___ Data supplied

(** * TimeEdit CSV to Canvas: the event pipeline of [timeedit_csv_to_canvas.py]

    A shallow embedding of the script: the row parser ([parse_csv_file]), the
    formatters ([format_event_title], [format_event_description],
    [format_location]), the submission step ([create_canvas_event]) and the
    driver ([main]), followed by the properties of the specification.

    Conventions of the embedding.
    - A Python [str] is a list of Unicode code points ([str := list N]), so
      that slicing, [len], [strip] and [split] count what Python counts.
    - Exceptions are values: a function that can raise returns [result A].
    - The module-level configuration constants are the fields of [Config];
      [shipped] holds the values the script is distributed with.
    - The outside world (file system, CSV reader, console input, HTTP
      transport) is passed in explicitly. A keyboard interrupt is met where
      the script waits for the world: at the prompt and in a request. *)

From Stdlib Require Import ZArith NArith List String Ascii Bool Lia.
From stdpp Require Import base option list countable gmap.
Import ListNotations.

Local Open Scope Z_scope.

(** ** Python strings *)

Definition char := N.
Definition str := list N.

(** An ASCII literal of the script as a string of code points. *)
Definition lit (s : string) : str :=
  List.map N_of_ascii (list_ascii_of_string s).

Definition str_eqb (a b : str) : bool := bool_decide (a = b).

(** [str.isspace] for one character: the code points Python treats as
    whitespace, which are also those the regular-expression class [\s]
    matches in a [str] pattern. *)
Definition isspace (c : char) : bool :=
  ((9 <=? c) && (c <=? 13) || (28 <=? c) && (c <=? 32)
   || (c =? 133) || (c =? 160) || (c =? 5760)
   || (8192 <=? c) && (c <=? 8202)
   || (c =? 8232) || (c =? 8233) || (c =? 8239) || (c =? 8287)
   || (c =? 12288))%N.

Fixpoint lstrip (s : str) : str :=
  match s with
  | c :: s' => if isspace c then lstrip s' else s
  | [] => []
  end.

Definition rstrip (s : str) : str := rev (lstrip (rev s)).

(** [s.strip()] *)
Definition strip (s : str) : str := rstrip (lstrip s).

(** [s.split(sep)] for a one-character separator: every occurrence of the
    separator ends a segment; the empty string splits into one empty
    segment. *)
Fixpoint split (sep : char) (s : str) : list str :=
  match s with
  | [] => [[]]
  | c :: s' =>
      if (c =? sep)%N then [] :: split sep s'
      else match split sep s' with
           | seg :: segs => (c :: seg) :: segs
           | [] => [[c]]
           end
  end.

Definition comma : char := 44%N.

(** [sep.join(parts)] *)
Fixpoint join (sep : str) (parts : list str) : str :=
  match parts with
  | [] => []
  | [p] => p
  | p :: ps => p ++ sep ++ join sep ps
  end.

(** [s[:n]] for [0 <= n] *)
Definition slice_to (n : nat) (s : str) : str := firstn n s.

(** Truthiness of a string or of a list: non-empty. *)
Definition nonempty {A} (l : list A) : bool :=
  match l with [] => false | _ :: _ => true end.

(** [s.lower()] restricted to the letters A-Z; enough to decide
    [s.lower() in ['yes', 'y']], since no other character lowers to an
    ASCII letter of these words. *)
Definition lower (s : str) : str :=
  List.map (fun c => if ((65 <=? c) && (c <=? 90))%N then (c + 32)%N else c) s.

(** ** Exceptions *)

Inductive exn :=
| FileNotFoundError
| StopIteration
| KeyError
| AttributeError
| ValueError
| OverflowError
| URLError
| EOFError.

Inductive result (A : Type) :=
| Ok (a : A)
| Raise (e : exn).
Arguments Ok {A} a.
Arguments Raise {A} e.

Definition bind {A B} (r : result A) (k : A -> result B) : result B :=
  match r with
  | Ok a => k a
  | Raise e => Raise e
  end.

Notation "'let*' x ':=' r 'in' k" := (bind r (fun x => k))
  (at level 10, x pattern, r at level 100, k at level 200,
   format "'let*'  x  ':='  r  'in' '//' k").

Definition is_ok {A} (r : result A) : bool :=
  match r with Ok _ => true | Raise _ => false end.

(** ** Rows of the CSV reader

    [csv.DictReader] yields one dictionary per record; a field of a record
    shorter than the header has the value [None]. *)

Inductive pyval :=
| PyNone
| PyStr (s : str).

Abbreviation Row := (gmap str pyval).

(** Truthiness of what [row.get(key)] returns. *)
Definition truthy (v : pyval) : bool :=
  match v with
  | PyNone => false
  | PyStr s => nonempty s
  end.

(** [row.get(key)] *)
Definition row_get (row : Row) (key : str) : pyval :=
  default PyNone (row !! key).

(** [row.get(key, '')] *)
Definition row_get_default (row : Row) (key : str) : pyval :=
  default (PyStr []) (row !! key).

(** [row[key]] *)
Definition row_getitem (row : Row) (key : str) : result pyval :=
  match row !! key with
  | Some v => Ok v
  | None => Raise KeyError
  end.

(** [v.strip()] on what a row holds: [None] has no such attribute. *)
Definition py_strip (v : pyval) : result str :=
  match v with
  | PyStr s => Ok (strip s)
  | PyNone => Raise AttributeError
  end.

(** ** Dates and times: the part of [datetime] the script uses

    The definitions follow the reference implementation of the [datetime]
    module. The microsecond field is left out: [strptime] with the format of
    the script sets it to 0 and whole-hour offsets keep it 0. *)

Record datetime := {
  year : Z;
  month : Z;
  day : Z;
  hour : Z;
  minute : Z;
  second : Z
}.

Definition MAXYEAR : Z := 9999.
Definition MAXORDINAL : Z := 3652059.

Definition is_leap (y : Z) : bool :=
  (y mod 4 =? 0) && (negb (y mod 100 =? 0) || (y mod 400 =? 0)).

Definition days_before_year (y : Z) : Z :=
  let y1 := y - 1 in
  y1 * 365 + y1 / 4 - y1 / 100 + y1 / 400.

(** [_DAYS_IN_MONTH[m]] *)
Definition DAYS_IN_MONTH (m : Z) : Z :=
  match m with
  | 1 => 31 | 2 => 28 | 3 => 31 | 4 => 30 | 5 => 31 | 6 => 30
  | 7 => 31 | 8 => 31 | 9 => 30 | 10 => 31 | 11 => 30 | 12 => 31
  | _ => -1
  end.

(** [_DAYS_BEFORE_MONTH[m]] *)
Definition DAYS_BEFORE_MONTH (m : Z) : Z :=
  match m with
  | 1 => 0 | 2 => 31 | 3 => 59 | 4 => 90 | 5 => 120 | 6 => 151
  | 7 => 181 | 8 => 212 | 9 => 243 | 10 => 273 | 11 => 304 | 12 => 334
  | _ => -1
  end.

Definition days_in_month (y m : Z) : Z :=
  if (m =? 2) && is_leap y then 29 else DAYS_IN_MONTH m.

Definition days_before_month (y m : Z) : Z :=
  DAYS_BEFORE_MONTH m + (if (2 <? m) && is_leap y then 1 else 0).

Definition ymd2ord (y m d : Z) : Z :=
  days_before_year y + days_before_month y m + d.

Definition DI400Y : Z := 146097.
Definition DI100Y : Z := 36524.
Definition DI4Y : Z := 1461.

Definition ord2ymd (n : Z) : Z * Z * Z :=
  let n := n - 1 in
  let n400 := n / DI400Y in
  let n := n mod DI400Y in
  let y := n400 * 400 + 1 in
  let n100 := n / DI100Y in
  let n := n mod DI100Y in
  let n4 := n / DI4Y in
  let n := n mod DI4Y in
  let n1 := n / 365 in
  let n := n mod 365 in
  let y := y + n100 * 100 + n4 * 4 + n1 in
  if (n1 =? 4) || (n100 =? 4) then (y - 1, 12, 31)
  else
    let leapyear := (n1 =? 3) && (negb (n4 =? 24) || (n100 =? 3)) in
    let m := Z.shiftr (n + 50) 5 in
    let preceding := DAYS_BEFORE_MONTH m + (if (2 <? m) && leapyear then 1 else 0) in
    let '(m, preceding) :=
      if n <? preceding
      then (m - 1,
            preceding - (DAYS_IN_MONTH (m - 1)
                         + (if (m - 1 =? 2) && leapyear then 1 else 0)))
      else (m, preceding) in
    (y, m, n - preceding + 1).

(** The checks of the [datetime] constructor. *)
Definition valid_datetime (dt : datetime) : bool :=
  (1 <=? year dt) && (year dt <=? MAXYEAR)
  && (1 <=? month dt) && (month dt <=? 12)
  && (1 <=? day dt) && (day dt <=? days_in_month (year dt) (month dt))
  && (0 <=? hour dt) && (hour dt <=? 23)
  && (0 <=? minute dt) && (minute dt <=? 59)
  && (0 <=? second dt) && (second dt <=? 59).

______

■ Work required:
Lines that hold the word "gmap" are the ones to copy from the entries above.

■ Result of this exercise:
From stdpp Require Import base option list countable gmap.
Abbreviation Row := (gmap str pyval).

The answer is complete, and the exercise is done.